— Your task —
Would you retype, word for word, the line with "destruct (quantity_of c)" and every line after it through the end of the records below?

(Collected data)
(** *** Phone numbers *)

Lemma format_phone_cases c :
  format_phone c = NaN
  \/ exists a b c' d e f g h i j,
       format_phone c = Val (dashed a b c' d e f g h i j)
       /\ sforall isdigit (str10 a b c' d e f g h i j) = true.
Proof.
  destruct c as [|p]; [now left|].
  pose proof (sub_nondigits_digits p) as Hd.
  destruct (format_phone_refines p) as [a b c d e f g h i j E
                                       |a b c d e f g h i j E|]; [| |now left];
    right; exists a, b, c, d, e, f, g, h, i, j; (split; [reflexivity|]);
    rewrite E in Hd.
  - exact Hd.
  - simpl in Hd. exact Hd.
Qed.

Lemma format_phone_again c : format_phone (format_phone c) = format_phone c.
Proof.
  destruct (format_phone_cases c)
    as [->|(a & b & c' & d & e & f & g & h & i & j & -> & Hd)]; [reflexivity|].
  simpl in Hd.
  repeat match type of Hd with
         | _ && _ = true => let H' := fresh in apply andb_prop in Hd as [H' Hd]
         end.
  unfold format_phone, sub_nondigits, dashed. cbn [sfilter].
  repeat match goal with E : isdigit _ = true |- _ => rewrite E; clear E end.
  replace (isdigit "-") with false by reflexivity.
  reflexivity.
Qed.

(** *** Quantities *)

Lemma this_of_Z n : this (Q2Qc (inject_Z n)) = inject_Z n.
Proof.
  cbn [this Q2Qc]. apply Qred_identity. cbn [Qnum Qden inject_Z].
  apply Z.gcd_1_r.
Qed.

Lemma parse_quantity_of_Z n :
  0 < n -> parse_quantity (Val (Num (of_Z n))) = Ok (Val (Num (of_Z n))).
Proof.
  intros Hn. unfold parse_quantity, of_Z. cbn [float_of_str bind PyFloat.int].
  rewrite this_of_Z. cbn [Qnum Qden inject_Z]. rewrite Z.quot_1_r.
  apply Z.leb_gt in Hn. now rewrite Hn.
Qed.

Lemma quantity_of_again c : quantity_of (quantity_of c) = quantity_of c.
Proof.
  pose proof (quantity_of_positive c) as H.
  destruct (quantity_of c) as [|v]; [reflexivity|].
  destruct H as (n & Hn & ->).
  unfold quantity_of. now rewrite parse_quantity_of_Z.
Qed.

— Result for this task —
  destruct (quantity_of c) as [|v]; [reflexivity|].
  destruct H as (n & Hn & ->).
  unfold quantity_of. now rewrite parse_quantity_of_Z.
Qed.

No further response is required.